• **Your objective**: Output the entries underneath exactly as they are.

━━━━━━━━━━━━━━━━━━━━━━━━━━━━━━

Lemma layout_spec col st :
  let st0 := final (resetCursor st) in
  let w := result (_columnWidth this (col_width col) st0) in
  let st' := final (layout this col st) in
  (exists checks : list (bool * value),
     length checks = length (col_rows col) /\
     marks (events (layout this col st))
     = column_marks (currentPosition_x st) (startingPosition_y st) checks) /\
  currentPosition_x st' = js_add (currentPosition_x st) w /\
  origin st' = origin st.
Proof.
  intros st0 w st'. subst st0 w st'. unfold layout.
  rewrite bind_final, bind_events, marks_app, resetCursor_marks.
  destruct (resetCursor_spec st) as (_ & Hc & Ho).
  destruct (_addColumn_spec col (final (resetCursor st)))
    as ((checks & Hlen & Hmarks) & Hx & Ho').
  assert (Hx0 : currentPosition_x (final (resetCursor st)) = currentPosition_x st)
    by reflexivity.
  assert (Hy0 : currentPosition_y (final (resetCursor st)) = startingPosition_y st)
    by reflexivity.
  rewrite Hmarks, Hx, Ho', Ho, Hx0, Hy0.
  split; [exists checks; split; [exact Hlen | reflexivity] | split; reflexivity].
Qed.

Lemma columns_marks cols st :
  (exists segs : list (value * list (bool * value)),
     Forall2 (fun col seg => length seg.2 = length (col_rows col)) cols segs /\
     marks (events (for_each cols (layout this) st))
     = concat (map (fun seg => column_marks seg.1 (startingPosition_y st) seg.2)
                   segs)) /\
  origin (final (for_each cols (layout this) st)) = origin st.
Proof.
  revert st. induction cols as [|col cols IH]; intros st.
  - split; [exists []; split; [constructor | reflexivity] | reflexivity].
  - rewrite for_each_cons, bind_final, bind_events, marks_app.
    destruct (layout_spec col st) as ((checks & Hlen & Hmarks) & _ & Ho).
    destruct (IH (final (layout this col st))) as ((segs & Hall & Hrest) & Ho').
    assert (Hy : startingPosition_y (final (layout this col st)) = startingPosition_y st)
      by (unfold origin in Ho; injection Ho; auto).
    rewrite Hmarks, Hrest, Ho', Ho, Hy.
    split; [|reflexivity].
    exists ((currentPosition_x st, checks) :: segs).
    split; [constructor; assumption | reflexivity].
Qed.

Lemma addToPDF_marks st :
  exists segs : list (value * list (bool * value)),
    Forall2 (fun col seg => length seg.2 = length (col_rows col))
            (columns this) segs /\
    marks (events (addToPDF this st))
    = concat (map (fun seg => column_marks seg.1 (doc_y (surface st)) seg.2)
                  segs).
Proof.
  unfold addToPDF.
  destruct (recordStart_spec st) as (He & _ & _ & Ho).
  rewrite !bind_events, ?bind_final, He, !marks_app.
  destruct (columns_marks (columns this) (final (recordStart st)))
    as ((segs & Hall & Hmarks) & _).
  assert (Hy : startingPosition_y (final (recordStart st)) = doc_y (surface st))
    by reflexivity.
  rewrite Hmarks, Hy. walk.
  exists segs. split; [exact Hall|].
  rewrite app_nil_r. reflexivity.
Qed.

━━━━━━━━━━━━━━━━━━━━━━━━━━━━━━

• **Exercise result**:
Lemma layout_spec col st :
  let st0 := final (resetCursor st) in
  let w := result (_columnWidth this (col_width col) st0) in
  let st' := final (layout this col st) in
  (exists checks : list (bool * value),
     length checks = length (col_rows col) /\
     marks (events (layout this col st))
     = column_marks (currentPosition_x st) (startingPosition_y st) checks) /\
  currentPosition_x st' = js_add (currentPosition_x st) w /\
  origin st' = origin st.
Proof.
  intros st0 w st'. subst st0 w st'. unfold layout.
  rewrite bind_final, bind_events, marks_app, resetCursor_marks.
  destruct (resetCursor_spec st) as (_ & Hc & Ho).
  destruct (_addColumn_spec col (final (resetCursor st)))
    as ((checks & Hlen & Hmarks) & Hx & Ho').
  assert (Hx0 : currentPosition_x (final (resetCursor st)) = currentPosition_x st)
    by reflexivity.
  assert (Hy0 : currentPosition_y (final (resetCursor st)) = startingPosition_y st)
    by reflexivity.
  rewrite Hmarks, Hx, Ho', Ho, Hx0, Hy0.
  split; [exists checks; split; [exact Hlen | reflexivity] | split; reflexivity].
Qed.

Lemma columns_marks cols st :
  (exists segs : list (value * list (bool * value)),
     Forall2 (fun col seg => length seg.2 = length (col_rows col)) cols segs /\
     marks (events (for_each cols (layout this) st))
     = concat (map (fun seg => column_marks seg.1 (startingPosition_y st) seg.2)
                   segs)) /\
  origin (final (for_each cols (layout this) st)) = origin st.
Proof.
  revert st. induction cols as [|col cols IH]; intros st.
  - split; [exists []; split; [constructor | reflexivity] | reflexivity].
  - rewrite for_each_cons, bind_final, bind_events, marks_app.
    destruct (layout_spec col st) as ((checks & Hlen & Hmarks) & _ & Ho).
    destruct (IH (final (layout this col st))) as ((segs & Hall & Hrest) & Ho').
    assert (Hy : startingPosition_y (final (layout this col st)) = startingPosition_y st)
      by (unfold origin in Ho; injection Ho; auto).
    rewrite Hmarks, Hrest, Ho', Ho, Hy.
    split; [|reflexivity].
    exists ((currentPosition_x st, checks) :: segs).
    split; [constructor; assumption | reflexivity].
Qed.

Lemma addToPDF_marks st :
  exists segs : list (value * list (bool * value)),
    Forall2 (fun col seg => length seg.2 = length (col_rows col))
            (columns this) segs /\
    marks (events (addToPDF this st))
    = concat (map (fun seg => column_marks seg.1 (doc_y (surface st)) seg.2)
                  segs).
Proof.
  unfold addToPDF.
  destruct (recordStart_spec st) as (He & _ & _ & Ho).
  rewrite !bind_events, ?bind_final, He, !marks_app.
  destruct (columns_marks (columns this) (final (recordStart st)))
    as ((segs & Hall & Hmarks) & _).
  assert (Hy : startingPosition_y (final (recordStart st)) = doc_y (surface st))
    by reflexivity.
  rewrite Hmarks, Hy. walk.
  exists segs. split; [exact Hall|].
  rewrite app_nil_r. reflexivity.
Qed.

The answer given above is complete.